Linda Burnip, co-founder of Disabled People Against Cuts, said: “As disabled people lay dying in their thousands, just where was our minister and what was he doing for us?
“These figures, which show a dwindling of engagements with any organisation representing disabled people during the crucial months of the first lockdown, reflect the disdain and disinterest of this pathetic government of clowns in our rights and wellbeing.”
Ian Jones, from WOWcampaign, pointed out that last July he had said how events that month, including the failure of Tomlinson’s Disability Unit to announce any measures to support disabled people during the pandemic, suggested that disabled people do not “matter as much to society” as others.
He said: “It seems we need to add that it is apparent from Justin Tomlinson’s disinterest in engaging with us that disabled people do not even seem to matter to the Tory minister for disabled people.
“I challenge him to call for a police-led investigation into how care homes for disabled, elderly and other people were seeded with COVID-19 by his government.
“Show us he cares.”
Speaking before it emerged that the Disability Unit had cancelled the two meetings of the DPO Forum, a DWP spokesperson refused to explain why there had been so little engagement with external organisations by Tomlinson in the early months of the pandemic.
She pointed instead to Tomlinson’s initial response to the SSAC report, which includes a claim that he has “personally led significant engagement with both national and local charities for disabled people and disabled people’s organisations, as well as from disabled people themselves” over the last 18 months.
The SSAC report says the level of trust between DWP and disabled people has clearly “deteriorated over a period of successive administrations”.
But SSAC – which is now chaired by Stephen Brien, the “architect of universal credit” – also claims that there is “clear evidence that DWP is not just ‘talking the talk’, but is beginning to ‘walk the walk’ in terms of engaging disabled people around the UK”.
It says this new approach is “relatively recent and exploratory” and that, despite DWP’s claim that it is committed to co-production with disabled people, it is “not clear that co-production is what the Department actually means, and it was not what we saw happening, in the sense of an equal relationship between the DWP and other players”.
SSAC also concludes that there is a need for “culture change” across DWP.

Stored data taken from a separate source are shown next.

(* ===== verification/EventLoop.v ===== *)
(** * EventLoop: one event loop ([coro::EventLoop])

    [src/include/coro/event_loop.hpp] and [event_source.hpp].  The state is the
    record [EventLoop]; every method that runs under [queue_mutex_] is a function
    on it, so an interleaving of threads is a sequence of these functions.
    [run_impl] is the function [el_run_impl]: the coroutines it resumes, the
    functions it calls, the clock and what the other threads do while it blocks
    are arguments. *)

From S2P Require Import Prelude ReadyQueue Timers Frames.
From stdpp Require Import options.

(** ** Event sources *)

(** The virtual interface [EventSource]: [es_waited] is the source after
    [wait_for] returned. *)
Class EventSource (E : Type) : Type := {
  es_set_handler : loop_id → E → E;
  es_waited : E → E;
  es_wake : E → E;
  es_has_pending : E → bool;
}.

(** [class CVEventSource]: [woken_] and the base class's completion context. *)
Record CVEventSource : Type := mkCV {
  cv_woken : bool;
  cv_ctx : option loop_id;
}.

Definition cv_init : CVEventSource := {| cv_woken := false; cv_ctx := None |}.

(** [wait_for(timeout)] returns once the predicate holds or the time is over... *)
Definition cv_wait_returns (elapsed timeout : Z) (s : CVEventSource) : bool :=
  cv_woken s || (timeout <=? elapsed)%Z.
(** ... and consumes the flag. *)
Definition cv_wait_for (s : CVEventSource) : CVEventSource :=
  {| cv_woken := false; cv_ctx := cv_ctx s |}.
Definition cv_wake (s : CVEventSource) : CVEventSource :=
  {| cv_woken := true; cv_ctx := cv_ctx s |}.
Definition cv_set_completion_handler (l : loop_id) (s : CVEventSource) : CVEventSource :=
  {| cv_woken := cv_woken s; cv_ctx := Some l |}.
(* ===== verification/QueueM.v ===== *)
(** * QueueM: the producer-consumer queue ([coro::Queue<T>])

    [src/include/coro/queue.hpp].  A wake-up hands over a reservation (of an item to
    a getter, of a slot to a putter) recorded in the awaiter, which lives in the
    suspended frame: the awaiters are stores indexed by identity.  The queue is
    used from one thread.  Moving an element does not throw here. *)

From S2P Require Import Prelude ReadyQueue Timers Frames EventLoop Runtime.
From stdpp Require Import options.
#[local] Set Default Proof Using "Type*".

(** [get_awaiter] and [put_awaiter]: [handle_], [reserved_], [item_]. *)
Record get_node : Type := mkGetNode { gn_handle : handle; gn_reserved : bool }.
Record put_node (A : Type) : Type := mkPutNode { pn_handle : handle; pn_reserved : bool; pn_item : A }.
Arguments mkPutNode {A}. Arguments pn_handle {A}. Arguments pn_reserved {A}. Arguments pn_item {A}.

Record Queue (A : Type) : Type := mkQueue {
  q_maxsize : nat;
  q_items : list A;
  q_reserved_putters : nat;
  q_reserved_getters : nat;
  q_put_waiters : list nat;
  q_get_waiters : list nat;
  q_join_waiters : list handle;
  q_unfinished : nat;
  q_shut_down : bool;
  q_getters : gmap nat get_node;
  q_putters : gmap nat (put_node A);
}.
Arguments mkQueue {A}. Arguments q_maxsize {A}. Arguments q_items {A}.
Arguments q_reserved_putters {A}. Arguments q_reserved_getters {A}.
Arguments q_put_waiters {A}. Arguments q_get_waiters {A}. Arguments q_join_waiters {A}.
Arguments q_unfinished {A}. Arguments q_shut_down {A}. Arguments q_getters {A}. Arguments q_putters {A}.

Section queue.
Context {A W : Type} `{Runtime W}.
Implicit Types (q : Queue A) (w : W).

Definition queue_init (maxsize : nat) : Queue A :=
  mkQueue maxsize [] 0 0 [] [] [] 0 false ∅ ∅.

(** Field updates. *)
Definition q_set_items (l : list A) q : Queue A :=
  mkQueue (q_maxsize q) l (q_reserved_putters q) (q_reserved_getters q) (q_put_waiters q)
    (q_get_waiters q) (q_join_waiters q) (q_unfinished q) (q_shut_down q) (q_getters q) (q_putters q).
Definition q_set_get (r : nat) (ws : list nat) (m : gmap nat get_node) q : Queue A :=
  mkQueue (q_maxsize q) (q_items q) (q_reserved_putters q) r (q_put_waiters q)
    ws (q_join_waiters q) (q_unfinished q) (q_shut_down q) m (q_putters q).
Definition q_set_put (r : nat) (ws : list nat) (m : gmap nat (put_node A)) q : Queue A :=
  mkQueue (q_maxsize q) (q_items q) r (q_reserved_getters q) ws
    (q_get_waiters q) (q_join_waiters q) (q_unfinished q) (q_shut_down q) (q_getters q) m.
Definition q_set_join (u : nat) (ws : list handle) (shut : bool) q : Queue A :=
  mkQueue (q_maxsize q) (q_items q) (q_reserved_putters q) (q_reserved_getters q) (q_put_waiters q)
    (q_get_waiters q) ws u shut (q_getters q) (q_putters q).
Definition q_set_unfinished (u : nat) q : Queue A := q_set_join u (q_join_waiters q) (q_shut_down q) q.

(** [EventLoop::get().schedule(h)]. *)
Definition sched (h : handle) w : W := rt_schedule (rt_loop w) h w.

(** ** Private helpers *)

Definition queue_full q : bool :=
  bool_decide (0 < q_maxsize q) &&
  bool_decide (q_maxsize q ≤ length (q_items q) + q_reserved_putters q).

(** [notify_putters]: the list is what remains of [put_waiters_]. *)
Fixpoint q_notify_putters_list (ws : list nat) q w : Queue A * W :=
  match ws with
  | [] => (q_set_put (q_reserved_putters q) [] (q_putters q) q, w)
  | n :: rest =>
      if queue_full q then (q_set_put (q_reserved_putters q) ws (q_putters q) q, w)
      else match q_putters q !! n with
      | Some x =>
          let q := q_set_put (S (q_reserved_putters q)) rest
                     (<[n := mkPutNode (pn_handle x) true (pn_item x)]> (q_putters q)) q in
          q_notify_putters_list rest q (sched (pn_handle x) w)
      | None => (q, w) (* a dangling awaiter: excluded by the invariant *)
      end
  end.
Definition q_notify_putters q w : Queue A * W := q_notify_putters_list (q_put_waiters q) q w.

Fixpoint q_notify_getters_list (ws : list nat) q w : Queue A * W :=
  match ws with
  | [] => (q_set_get (q_reserved_getters q) [] (q_getters q) q, w)
  | n :: rest =>
      if decide (length (q_items q) ≤ q_reserved_getters q)
      then (q_set_get (q_reserved_getters q) ws (q_getters q) q, w)
      else match q_getters q !! n with
      | Some x =>
          let q := q_set_get (S (q_reserved_getters q)) rest
                     (<[n := mkGetNode (gn_handle x) true]> (q_getters q)) q in
          q_notify_getters_list rest q (sched (gn_handle x) w)
      | None => (q, w)
      end
  end.
Definition q_notify_getters q w : Queue A * W := q_notify_getters_list (q_get_waiters q) q w.

(** [remove_get_waiter]; the awaiter is destroyed by the caller's caller, so the
    node goes as well.  An awaiter that never suspended has no node. *)
Definition q_remove_get_waiter (n : nat) q : Queue A :=
  match q_getters q !! n with
  | None => q
  | Some x =>
      if gn_reserved x
      then q_set_get (pred (q_reserved_getters q)) (q_get_waiters q) (delete n (q_getters q)) q
      else q_set_get (q_reserved_getters q) (erase_first n (q_get_waiters q)) (delete n (q_getters q)) q
  end.

Definition q_remove_put_waiter (n : nat) q : Queue A :=
  match q_putters q !! n with
  | None => q
  | Some x =>
      if pn_reserved x
      then q_set_put (pred (q_reserved_putters q)) (q_put_waiters q) (delete n (q_putters q)) q
      else q_set_put (q_reserved_putters q) (erase_first n (q_put_waiters q)) (delete n (q_putters q)) q
  end.

(** ** get *)

Definition q_get_await_ready q : bool :=
  bool_decide (q_reserved_getters q = 0) && bool_decide (q_get_waiters q = []) &&
  (negb (bool_decide (length (q_items q) = 0)) || q_shut_down q).

Definition q_get_await_suspend (n : nat) (h : handle) q w : res (Queue A * W) :=
  if q_shut_down q && bool_decide (length (q_items q) = 0) then Throw QueueShutDown
  else
    let q := q_set_get (q_reserved_getters q) (q_get_waiters q ++ [n])
               (<[n := mkGetNode h false]> (q_getters q)) q in
    Ok (q_notify_getters q w).

Definition q_get_await_resume (n : nat) q w : res A * Queue A * W :=
  let q := q_remove_get_waiter n q in
  match q_items q with
  | [] =>
      if q_shut_down q then (Throw QueueShutDown, q, w)
      else let '(q, w) := q_notify_getters q w in (Throw QueueShutDown, q, w)
  | item :: rest =>
      let '(q, w) := q_notify_putters (q_set_items rest q) w in (Ok item, q, w)
  end.

Definition q_get_destroyed (n : nat) q w : Queue A * W :=
  q_notify_getters (q_remove_get_waiter n q) w.

(** ** put *)

Definition q_put_await_ready q : bool := negb (q_shut_down q) && negb (queue_full q).

Definition q_put_await_suspend (n : nat) (h : handle) (item : A) q w : res (Queue A * W) :=
  if q_shut_down q then Throw QueueShutDown
  else
    let q := q_set_put (q_reserved_putters q) (q_put_waiters q ++ [n])
               (<[n := mkPutNode h false item]> (q_putters q)) q in
    Ok (q_notify_putters q w).

Definition q_put_await_resume (n : nat) (item : A) q w : res unit * Queue A * W :=
  let q := q_remove_put_waiter n q in
  if q_shut_down q then (Throw QueueShutDown, q, w)
  else
    let q := q_set_items (q_items q ++ [item]) q in
    let q := q_set_unfinished (S (q_unfinished q)) q in
    let '(q, w) := q_notify_getters q w in (Ok tt, q, w).

Definition q_put_destroyed (n : nat) q w : Queue A * W :=
  q_notify_putters (q_remove_put_waiter n q) w.

(** ** Non-blocking calls *)

Definition q_get_nowait q w : res (option A) * Queue A * W :=
  match q_items q with
  | [] => if q_shut_down q then (Throw QueueShutDown, q, w) else (Ok None, q, w)
  | item :: rest =>
      if decide (q_reserved_getters q ≠ 0 ∨ q_get_waiters q ≠ []) then (Ok None, q, w)
      else let '(q, w) := q_notify_putters (q_set_items rest q) w in (Ok (Some item), q, w)
  end.

Definition q_put_nowait (item : A) q w : bool * Queue A * W :=
  if q_shut_down q || queue_full q then (false, q, w)
  else
    let q := q_set_items (q_items q ++ [item]) q in
    let q := q_set_unfinished (S (q_unfinished q)) q in
    let '(q, w) := q_notify_getters q w in (true, q, w).

(** ** task_done, join, shutdown *)

Definition sched_all (hs : list handle) w : W := foldl (λ w h, sched h w) w hs.

(** Wake and forget every [join] waiter. *)
Definition q_wake_joiners q w : Queue A * W :=
  (q_set_join (q_unfinished q) [] (q_shut_down q) q, sched_all (q_join_waiters q) w).

Definition q_task_done q w : res unit * Queue A * W :=
  match q_unfinished q with
  | 0 => (Throw LogicError, q, w)
  | S u =>
      let q := q_set_unfinished u q in
      if decide (u = 0) then let '(q, w) := q_wake_joiners q w in (Ok tt, q, w)
      else (Ok tt, q, w)
  end.

(** The waking loops of [shutdown]: each waiter loses its reservation and is scheduled. *)
Fixpoint q_expel_putters (ws : list nat) q w : Queue A * W :=
  match ws with
  | [] => (q_set_put (q_reserved_putters q) [] (q_putters q) q, w)
  | n :: rest =>
      match q_putters q !! n with
      | Some x =>
          let r := if pn_reserved x then pred (q_reserved_putters q) else q_reserved_putters q in
          q_expel_putters rest
            (q_set_put r rest (<[n := mkPutNode (pn_handle x) false (pn_item x)]> (q_putters q)) q)
            (sched (pn_handle x) w)
      | None => (q, w)
      end
  end.
Fixpoint q_expel_getters (ws : list nat) q w : Queue A * W :=
  match ws with
  | [] => (q_set_get (q_reserved_getters q) [] (q_getters q) q, w)
  | n :: rest =>
      match q_getters q !! n with
      | Some x =>
          let r := if gn_reserved x then pred (q_reserved_getters q) else q_reserved_getters q in
          q_expel_getters rest
            (q_set_get r rest (<[n := mkGetNode (gn_handle x) false]> (q_getters q)) q)
            (sched (gn_handle x) w)
      | None => (q, w)
      end
  end.

Definition q_shutdown (immediate : bool) q w : Queue A * W :=
  let was_shut := q_shut_down q in
  let q := q_set_join (q_unfinished q) (q_join_waiters q) true q in
  let q :=
    if immediate then
      let dropped := length (q_items q) in
      let q := q_set_items [] q in
      if decide (q_unfinished q ≤ dropped) then q_set_unfinished 0 q
      else q_set_unfinished (q_unfinished q - dropped) q
    else q in
  let '(q, w) := q_expel_putters (q_put_waiters q) q w in
  let '(q, w) := q_expel_getters (q_get_waiters q) q w in
  if negb was_shut && bool_decide (q_unfinished q = 0) then q_wake_joiners q w else (q, w).

Definition q_join_await_ready q : bool := bool_decide (q_unfinished q = 0).
Definition q_join_await_suspend (h : handle) q : Queue A :=
  q_set_join (q_unfinished q) (q_join_waiters q ++ [h]) (q_shut_down q) q.
Definition q_join_destroyed (h : handle) q : Queue A :=
  q_set_join (q_unfinished q) (filter (λ x, x ≠ h) (q_join_waiters q)) (q_shut_down q) q.

Definition q_size q : nat := length (q_items q).
Definition q_empty q : bool := bool_decide (length (q_items q) = 0).

(** ** Invariants of the two sides

    [getters_ok]: reservations are counted, the queued awaiters are unreserved and
    distinct, and while the queue is open every reservation is backed by an item.
    [putters_ok]: likewise, the reserved slots fit in the capacity. *)

Definition getters_ok (items : nat) (shut : bool) (r : nat) (ws : list nat) (m : gmap nat get_node) : Prop :=
  r = map_count gn_reserved m ∧
  (∀ n, n ∈ ws → ∃ x, m !! n = Some x ∧ gn_reserved x = false) ∧ NoDup ws ∧
  (shut = false → r ≤ items).

Definition putters_ok (items maxsize r : nat) (ws : list nat) (m : gmap nat (put_node A)) : Prop :=
  r = map_count pn_reserved m ∧
  (∀ n, n ∈ ws → ∃ x, m !! n = Some x ∧ pn_reserved x = false) ∧ NoDup ws ∧
  (0 < maxsize → items + r ≤ maxsize).

Lemma q_notify_getters_list_spec ws q w :
  getters_ok (length (q_items q)) (q_shut_down q) (q_reserved_getters q) ws (q_getters q) →
  ∃ r ws' m w', q_notify_getters_list ws q w = (q_set_get r ws' m q, w') ∧
    getters_ok (length (q_items q)) (q_shut_down q) r ws' m ∧
    (ws' ≠ [] → length (q_items q) ≤ r).
Proof.
  revert q w. induction ws as [|n ws IH]; intros q w Hok; simpl.
  { eexists _, _, _, _. split_and!; [done|done|done]. }
  case_decide as Hd.
  { eexists _, _, _, _. split_and!; [done|done|lia]. }
  destruct Hok as (Hr & Hws & Hnd & Hop).
  destruct (Hws n) as (x & Hx & Hxr); [by left|]. rewrite Hx.
  apply NoDup_cons in Hnd as [Hnin Hnd].
  pose proof (map_count_update gn_reserved _ n x (mkGetNode (gn_handle x) true) Hx) as Hc.
  rewrite Hxr in Hc. simpl in Hc.
  destruct (IH (q_set_get (S (q_reserved_getters q)) ws
      (<[n := mkGetNode (gn_handle x) true]> (q_getters q)) q) (sched (gn_handle x) w))
    as (r & ws' & m & w' & -> & Hok' & Hne); [|by eexists r, ws', m, w'].
  split_and!; simpl; [lia| |done|by intros Hs%Hop; lia].
  intros n' Hn'. rewrite lookup_insert_ne by (intros ->; done). apply Hws. by right.
Qed.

And it says there is a “need for greater consistency and ground rules” in engaging with disabled people, and that much of DWP’s engagement is with large national charities “for” disabled people, rather than user-led organisations “of” disabled people.
It adds: “However professional or well informed an organisation might be, it cannot be treated as speaking for disabled people unless it is set up to do so.
“There are also clear risks that disabled people’s voices will be filtered through the policies of the organisations.”
It recommends that DWP sets up a large panel of disabled people “with experience of social security that it can consult regularly, and draw from, to work on detailed projects”.